Formen und Gestalten
Ru-Ware wurde nicht nur als Alltagsgegenstände wie Schalen, Teller und Platten hergestellt, sondern auch als kaiserliche Ausstellungsstücke, inspiriert von Bronzegefäßen. Berühmte Formen umfassen Dreifuß-Räuchergefäße mit Schnurmuster und Lotuspeterschalen. Häufige Merkmale sind nach außen gewölbte Ränder, die das Design zeitgenössischer Gold- und Silberwaren widerspiegeln.
Berühmte Beispiele
Himmelblauer Dreifuß-Räuchergefäß mit Schnurmuster – Inspiriert von Han-Bronzegefäßen, zylindrisch mit drei Beinen, glatte, jaspisähnliche Glasur. (Palastmuseum, Peking)

Lotusblüten-Wärmeschale – Geformt wie eine blühende Lotusblume, mit eleganten Kurven und zarter Craquelé-Glasur. (Nationales Palastmuseum, Taipeh)

Himmelblaues Ru-Becken (Waschbecken) – Einfach, weite Öffnung, flacher Bauch, auf drei Füßen stehend, mit klarer himmelblauer Glasur und natürlichen Craquelés. (Palastmuseum Peking, British Museum London)

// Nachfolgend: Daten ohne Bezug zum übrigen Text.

Lemma demo_digest_hex : hex_digest demo_digest.
Proof.
  intros s. unfold demo_digest. split; [apply repeat_length|].
  pose proof (N.mod_lt (foldr N.add 0%N s) 16 ltac:(done)) as H.
  apply forallb_forall. intros c ->%repeat_spec. revert H.
  generalize ((foldr N.add 0 s mod 16)%N). intros d Hd. unfold hex_unit, is_digit.
  apply orb_true_iff. rewrite !within_true. case_match eqn:E; [right|left];
    [apply N.ltb_lt in E|apply N.ltb_ge in E]; lia.
Qed.

Definition int (k : Z) : value := vnum (plain (ofZ k)).
Definition str (s : string) : value := vstr (txt s).
Definition obj (fields : list (string * value)) : value :=
  vobj (map (fun '(key, x) => (txt key, x)) fields).

Definition demo_base : value :=
  obj [("name", str "Fix the parser"); ("steps", varr [str "read"; int 2]); ("draft", vbool true)].

Definition demo_target : value :=
  obj [("name", str "Fix the parser"); ("steps", varr [str "read"; str "a|b, c"; int 2]);
       ("owner", obj [("id", vbig 7); ("$ref", str "agent")])].

Lemma int_ok k : Z.abs k < 2 ^ 53 -> number_ok (plain (ofZ k)).
Proof. apply representable_ofZ. Qed.

Ltac value_tac :=
  cbn [int str obj map value_ok foldr];
  repeat match goal with
  | |- _ /\ _ => split
  | |- True => exact I
  | |- NoDup _ => apply (bool_decide_unpack _); vm_compute; exact I
  | |- number_ok _ => apply int_ok; vm_compute; reflexivity
  end.

Lemma demo_base_ok : value_ok demo_base.
Proof. unfold demo_base. value_tac. Qed.
Lemma demo_target_ok : value_ok demo_target.
Proof. unfold demo_target. value_tac. Qed.

Lemma demo_base_data : data demo_base.
Proof. split; [by vm_compute|exact demo_base_ok|by vm_compute]. Qed.
Lemma demo_target_data : data demo_target.
Proof. split; [by vm_compute|exact demo_target_ok|by vm_compute]. Qed.


Definition value_text (v : value) : text := result_or [] (encodeValue v).

(** A text written with apostrophes for its quotes. *)
Definition quoted (s : string) : text := map (fun c => if (c =? ch "'")%N then quote else c) (txt s).

Example demo_target_text : value_text demo_target =
  quoted "{'name':'Fix the parser','owner':&agent:#7n,'steps':[read,'a|b, c',#2]}".
Proof. vm_compute. reflexivity. Qed.

Lemma demo_encodes v : bool_decide (value_text v = []) = false -> encodeValue v = Ok (value_text v).
Proof. unfold value_text. by destruct (encodeValue v). Qed.

(** ** Values *)

Lemma parse_terminates_witness :
  (length (value_text demo_base) < 200)%nat /\
  parse_fuel 200 (value_text demo_base) 1 1 = parseValue (value_text demo_base) 1 1.
Proof.
  assert (length (value_text demo_base) < 200)%nat as H by (vm_compute; lia).
  split; [exact H|]. exact (proj2 (parse_terminates (value_text demo_base) 1 1) 200%nat H).
Defined.

Lemma parse_inverts_encode_witness :
  value_ok demo_target /\ encodeValue demo_target = Ok (value_text demo_target) /\
  parseValue (value_text demo_target) 3 7 = Ok (decoded demo_target).
Proof.
  assert (encodeValue demo_target = Ok (value_text demo_target)) as H
    by (apply demo_encodes; vm_compute; reflexivity).
  split; [exact demo_target_ok|]. split; [exact H|].
  exact (parse_inverts_encode demo_target _ 3 7 demo_target_ok H).
Defined.

(** The same properties in another order of creation. *)
Definition demo_shuffled : value :=
  obj [("draft", vbool true); ("name", str "Fix the parser"); ("steps", varr [str "read"; int 2])].

Lemma text_identifies_data_witness :
  text_of demo_base (value_text demo_base) /\ text_of demo_shuffled (value_text demo_shuffled) /\
  (value_text demo_base = value_text demo_shuffled <-> decoded demo_base = decoded demo_shuffled).
Proof.
  assert (text_of demo_base (value_text demo_base)) as Hb
    by (split; [exact demo_base_ok|apply demo_encodes; vm_compute; reflexivity]).
  assert (text_of demo_shuffled (value_text demo_shuffled)) as Hs.
  { split; [unfold demo_shuffled; value_tac|apply demo_encodes; vm_compute; reflexivity]. }
  split; [exact Hb|]. split; [exact Hs|]. exact (text_identifies_data _ _ _ _ Hb Hs).
Defined.

(** ** Deltas *)

Definition no_delta : OcfDelta := Delta [] [] [] [].
Definition demo_delta : OcfDelta := Eval vm_compute in result_or no_delta (createDelta demo_digest demo_base demo_target).

Lemma demo_creates : createDelta demo_digest demo_base demo_target = Ok demo_delta.
Proof. vm_compute. reflexivity. Qed.

Example demo_operations : map (fun o => (op o, op_path o)) (operations demo_delta) =
  [(txt "remove", txt "/draft"); (txt "add", txt "/owner"); (txt "replace", txt "/steps")].
Proof. vm_compute. reflexivity. Qed.

Lemma delta_roundtrip_witness :
  exists r, applyDelta demo_digest demo_base demo_delta = Ok r /\ same r demo_target.
Proof.
  exact (delta_roundtrip demo_digest demo_base demo_target demo_delta demo_digest_hex
           demo_base_data demo_target_data demo_creates).
Defined.

Definition demo_stream : text := Eval vm_compute in result_or [] (encodeDelta demo_delta).

Lemma demo_streams : encodeDelta demo_delta = Ok demo_stream.
Proof. vm_compute. reflexivity. Qed.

Ursprung und Brennofen-Standorte
Der Name Ru-Ofen leitet sich von seinem Standort im antiken Ruzhou ab, das die heutigen Kreise Ruzhou, Baofeng, Lushan, Xiangcheng und Jia in Henan umfasst. Die wichtigsten Brennofen-Standorte wurden in den Dörfern Qingliangsi und Hanzhuang im Kreis Baofeng, nahe Pingdingshan, Henan, entdeckt.
Entwicklungsphase (Mitte Nördliche Song-Dynastie): Von der Regierungszeit Kaiser Renzongs (1023) bis zu der Shenzongs (1085) wurde die Produktion erweitert, die Verzierungen wurden aufwendiger und die Glasureffekte verfeinerter.
Höhepunkt (Späte Nördliche Song-Dynastie): Ru-Ware wurde als Tributporzellan ausgewählt und später unter Kaiser Huizongs Herrschaft zu einem offiziellen Hofbrennofen. Wissenschaftler debattieren das genaue Datum, an dem es zu einem kaiserlichen Brennofen wurde – wahrscheinlich zwischen den Zhenghe- (1111–1118) und Xuanhe-Äras (1119–1125).
Niedergang (Späte Nördliche Song-Dynastie): Die Produktion kam während der Jurchen-Invasion und politischer Unruhen zum Erliegen. Die Techniken gingen verloren. Während der Jin- und Yuan-Dynastien imitierten Volksbrennöfen weiterhin Ru-Ware, jedoch mit dickeren Körpern, gröberer Verarbeitung und unvollständigen Glasuren.